Aaron come back in a minute -- 'Sorry, yes they scale the price up as the date approaches.. can I offer you a coupon for the difference?'
At this point half of me wants to dance the snoopy dance and give the sign rugby officials give for a goal, but the Squeaky Mouse part of me is sad...because this was too easy. I consider saying 'hey I'll tell you want, you better knock off another $5 as well because I'm pissed now.' but I think better of it. Aaron seems like swell guy (I'm sure his real name is Aaron too and he lives in the states...doing online tech support at midnight) and this wasn't so difficult... I just thank him and take my coupon. I suppose I have my $5 back now and it didn't take more than a few minutes, so no harm done.
~I try the coupon before I close the chat, ya, my $5 credit works now. Sweet! Bam. Okay, mouse goes back to his hole.
So once again, today's moral is: Never give up fighting for what is rightfully yours. And/or what is someone else's but they're unwilling to fight over. Remember especially if they represent a company...it's not their money, so they really want to give it to you, the customer they empathize with from within their squalid, underpaid call-support-center working conditions. They're your ally on the inside. This is the cult of squirrel concept. As a business-owner, never trust a squirrel to defend your nuts against other squirrels..they are all in on it together. Little bastids... this is why we have to raise costs ya know. Ahem.
Oh well, all's well that ends with me getting mine. Peace out yo.
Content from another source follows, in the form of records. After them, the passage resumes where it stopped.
(* ===== verification/UiChess.v ===== *)
(** * UiChess: the chess window ([ui/ui_tk.c])

    The chess part of [handle_event] and the commands of the board window.  The
    interface keeps a board of its own, plays both sides' moves on it and posts
    ours.  A window is [None] while it is not open. *)
From S2P Require Import Prelude CText Chess ChessGame Sidecar History Transcript EventQueue Events Linked UiState.

Definition CHESS_CELL : Z := 40.

(** The chess fields are changed together. *)
Definition set_chess (f : ChessUi -> ChessUi) (ui : Ui) : Ui := ui <| chess := f (chess ui) |>.

(** ** Drawing *)

Definition chess_piece_glyph (p : TTPiece) : bytes :=
  let white := is_white (p_color p) in
  let glyph w b := [226; 153; if white then w else b] in
  match p_type p with
  | TT_PIECE_PAWN => glyph 153 159
  | TT_PIECE_ROOK => glyph 150 156
  | TT_PIECE_KNIGHT => glyph 152 158
  | TT_PIECE_BISHOP => glyph 151 157
  | TT_PIECE_QUEEN => glyph 149 155
  | TT_PIECE_KING => glyph 148 154
  | TT_PIECE_NONE => []
  end.
Definition draw_square (b : list TTPiece) (r f : Z) : bytes * option (bytes * bytes) :=
  let p := at_sq b r f in
  (ascii_bytes (if (r + f) mod 2 =? 0 then "#F0D9B5" else "#B58863"),
   match chess_piece_glyph p with
   | [] => None
   | g => Some (g, ascii_bytes (if is_white (p_color p) then "#FFFFFF" else "#000000"))
   end).
(** A dash in UTF-8. *)
Definition dash : bytes := [32; 226; 128; 148; 32].
Definition chess_status (c : ChessUi) : bytes :=
  let turn mine other := if chess_my_turn c then mine else other in
  if negb (chess_started c) then ascii_bytes "Waiting for opponent..." else
  match status (chess_board c) with
  | TT_CHESS_CHECKMATE =>
      ascii_bytes "Checkmate" ++ dash ++ ascii_bytes (if bool_decide (winner (chess_board c) = chess_self c) then "you win!" else "you lose.")
  | TT_CHESS_STALEMATE => ascii_bytes "Stalemate" ++ dash ++ ascii_bytes "draw."
  | TT_CHESS_RESIGNED => ascii_bytes "Game resigned."
  | TT_CHESS_PLAYING =>
      if tt_chess_in_check (board (chess_board c)) (chess_self c)
      then ascii_bytes "Check" ++ dash ++ ascii_bytes (turn "your move." "opponent's move.")%string
      else ascii_bytes (turn "Your move." "Opponent's move.")%string
  end.
Definition draw_all (c : ChessUi) : drawing :=
  mkDrawing ((fun s => draw_square (board (chess_board c)) s.1 s.2) <$> all_squares)
    (if 0 <=? chess_sel_rank c then Some (chess_sel_rank c, chess_sel_file c) else None) (chess_status c).
(** Nothing is drawn without a window. *)
Definition chess_draw_board (c : ChessUi) : ChessUi :=
  if chess_fn c =? UINT32_MAX then c else
  match chess_win c with Some _ => c <| chess_win := Some (draw_all c) |> | None => c end.

Definition drop_selection (c : ChessUi) : ChessUi :=
  c <| chess_sel_rank := -1 |> <| chess_sel_file := -1 |> <| chess_dragging := false |>.
Definition blank : drawing := mkDrawing [] None (ascii_bytes "Chess").
Definition chess_open (n : Z) (self : TTColor) (started : bool) (c : ChessUi) : ChessUi :=
  let c := drop_selection (c <| chess_fn := n |> <| chess_self := self |> <| chess_started := started |>) in
  let c := c <| chess_my_turn := started && bool_decide (to_move (chess_board c) = self) |> in
  chess_draw_board (c <| chess_win := Some blank |>).

(** ** Events *)

Definition on_chess_invite (n : Z) (str : option bytes) : Ui -> Ui := set_chess (fun c =>
  if chess_invite_open c then c else
  let self := if bool_decide (cstr <$> str = Some (ascii_bytes "white")) then TT_COLOR_WHITE else TT_COLOR_BLACK in
  let c := drop_selection (c <| chess_invite_open := true |> <| chess_fn := n |> <| chess_self := self |> <| chess_started := false |>) in
  c <| chess_inv := Some (snprintf_s 128 (ascii_bytes "invites you to a game of chess. You play " ++
                            ascii_bytes (if is_white self then "white" else "black") ++ ascii_bytes ".")) |>).

Definition on_chess_start (n iv : Z) : Ui -> Ui := set_chess (fun c =>
  let self := if iv =? 1 then TT_COLOR_WHITE else TT_COLOR_BLACK in
  let c := drop_selection (c <| chess_board := tt_chess_init |> <| chess_fn := n |> <| chess_self := self |> <| chess_started := true |>) in
  let c := c <| chess_my_turn := bool_decide (to_move (chess_board c) = self) |> in
  let c := if chess_invite_open c then c <| chess_inv := None |> <| chess_invite_open := false |> else c in
  chess_open n self true c).

(** [len] is the event's [str_len]. *)
Definition on_chess_move (n len : Z) (str : option bytes) : Ui -> Ui := set_chess (fun c =>
  match str with
  | None => c
  | Some s =>
      if negb (chess_fn c =? n) || negb (len =? 4) then c else
      match tt_chess_parse_square (c_str2 (zat s 0) (zat s 1)), tt_chess_parse_square (c_str2 (zat s 2) (zat s 3)) with
      | Some (fr, ff), Some (tr, tf) =>
          if bool_decide (to_move (chess_board c) = chess_self c) then c else
          match tt_chess_move (chess_board c) fr ff tr tf with
          | None => c
          | Some b => chess_draw_board (c <| chess_board := b |> <| chess_my_turn := bool_decide (to_move b = chess_self c) |>)
          end
      | _, _ => c
      end
  end).

Definition chess_end_text (iv iv2 : Z) : bytes :=
  if iv =? 0 then ascii_bytes "Checkmate" ++ dash ++ ascii_bytes (if iv2 =? 0 then "you lose." else "you win!")
  else if iv =? 1 then ascii_bytes "Stalemate" ++ dash ++ ascii_bytes "draw."
  else if iv2 =? 0 then ascii_bytes "You resigned." else ascii_bytes "Opponent resigned" ++ dash ++ ascii_bytes "you win!".
(** A second dialog is not made while the first is open. *)
Definition on_chess_end (n iv iv2 : Z) : Ui -> Ui := set_chess (fun c =>
  if negb (chess_fn c =? n) then c else
  let over := match chess_over c with Some o => o | None => chess_end_text iv iv2 end in
  drop_selection (c <| chess_inv := None |> <| chess_invite_open := false |> <| chess_over := Some over |>
                    <| chess_win := None |> <| chess_fn := UINT32_MAX |>)).

(** ** Commands *)

Definition cc_chess_invite (ui : Ui) : Ui :=
  match sel_kind ui with
  | TT_SEL_CHAT => match contact_by_fn ui (sel_fn ui) with Some c => post TT_CMD_CHESS_INVITE (fn c) None 0 0 ui | None => ui end
  | _ => ui
  end.
Definition cc_chess_accept (ui : Ui) : Ui :=
  let n := chess_fn (chess ui) in
  if n =? UINT32_MAX then ui else
  post TT_CMD_CHESS_ACCEPT n None 0 0 (set_chess (fun c => c <| chess_inv := None |> <| chess_invite_open := false |>) ui).
Definition cc_chess_decline (ui : Ui) : Ui :=
  let n := chess_fn (chess ui) in
  if n =? UINT32_MAX then ui else
  post TT_CMD_CHESS_DECLINE n None 0 0
    (set_chess (fun c => c <| chess_inv := None |> <| chess_invite_open := false |> <| chess_fn := UINT32_MAX |>) ui).

(** The square under a pixel: C's division. *)
Definition pixel_square (x y : Z) : option (Z * Z) :=
  let file := Z.quot x CHESS_CELL in
  let rank := 7 - Z.quot y CHESS_CELL in
  if (file <? 0) || (7 <? file) || (rank <? 0) || (7 <? rank) then None else Some (rank, file).
Definition cc_chess_square (x y : Z) : Ui -> Ui := set_chess (fun c =>
  if (chess_fn c =? UINT32_MAX) || negb (chess_started c) then c else
  match pixel_square x y with
  | None => c
  | Some (rank, file) =>
      let p := at_sq (board (chess_board c)) rank file in
      if negb (type_is TT_PIECE_NONE p) && color_is (chess_self c) p
      then chess_draw_board (c <| chess_sel_rank := rank |> <| chess_sel_file := file |> <| chess_dragging := true |>)
      else c <| chess_dragging := false |>
  end).

(** Dropped elsewhere, the selected piece is moved if the move is legal here. *)
Definition cc_chess_drop (x y : Z) (ui : Ui) : Ui :=
  let c := chess ui in
  if (chess_fn c =? UINT32_MAX) || negb (chess_started c) || (chess_sel_rank c <? 0) then ui else
  match pixel_square x y with
  | None => ui
  | Some (rank, file) =>
      if (rank =? chess_sel_rank c) && (file =? chess_sel_file c) then set_chess (fun c => c <| chess_dragging := false |>) ui else
      let from := tt_chess_format_square (chess_sel_rank c) (chess_sel_file c) in
      let to := tt_chess_format_square rank file in
      let c := drop_selection c in
      match tt_chess_parse_square from, tt_chess_parse_square to with
      | Some (fr, ff), Some (tr, tf) =>
          match tt_chess_move (chess_board c) fr ff tr tf with
          | Some b =>
              let c := chess_draw_board (c <| chess_board := b |> <| chess_my_turn := bool_decide (to_move b = chess_self c) |>) in
              post TT_CMD_CHESS_MOVE (chess_fn c) (Some (from ++ to)) 0 0 (ui <| chess := c |>)
          | None => ui <| chess := c |>
          end
      | _, _ => ui <| chess := c |>
      end
  end.

Definition cc_chess_resign (ui : Ui) : Ui :=
  let n := chess_fn (chess ui) in
  if n =? UINT32_MAX then ui else post TT_CMD_CHESS_RESIGN n None 0 0 ui.
(** The game itself goes on. *)
Definition cc_chess_close : Ui -> Ui := set_chess (fun c => drop_selection (c <| chess_win := None |> <| chess_fn := UINT32_MAX |>)).
(** The button of the dialog that tells the end: a script of its own. *)
Definition destroy_chessend : Ui -> Ui := set_chess (fun c => c <| chess_over := None |>).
p.s. Cool moment of the day. Riding in the car with Cameron after school--I turn on my CD and ask him what he wants to hear. 'The one with the na-na-nanana' 'What?' I ask him. 'I don't understand.' 'The one with the ... with the... with the,' he's not sure how to describe it. 'What's it sound like?' I ask, not expecting him to know lyrics. 'The one with the boys and girls!'
It dawns on me. 'You mean 'hey girls, hey boys, superstar djs...here we go!' 'YES! The boys and girls!'
Awesome. My kid just put in a request for
Chemical Brothers.
I queue it up. '
hey girls...hey boys.... superstar DJs... herewego!' We agree it's very cool, and he grooves a bit as we cruise along. I run by the bank to deposit cash and we get watermelon dum-dum lollipops to celebrate our awesomeness. Fin.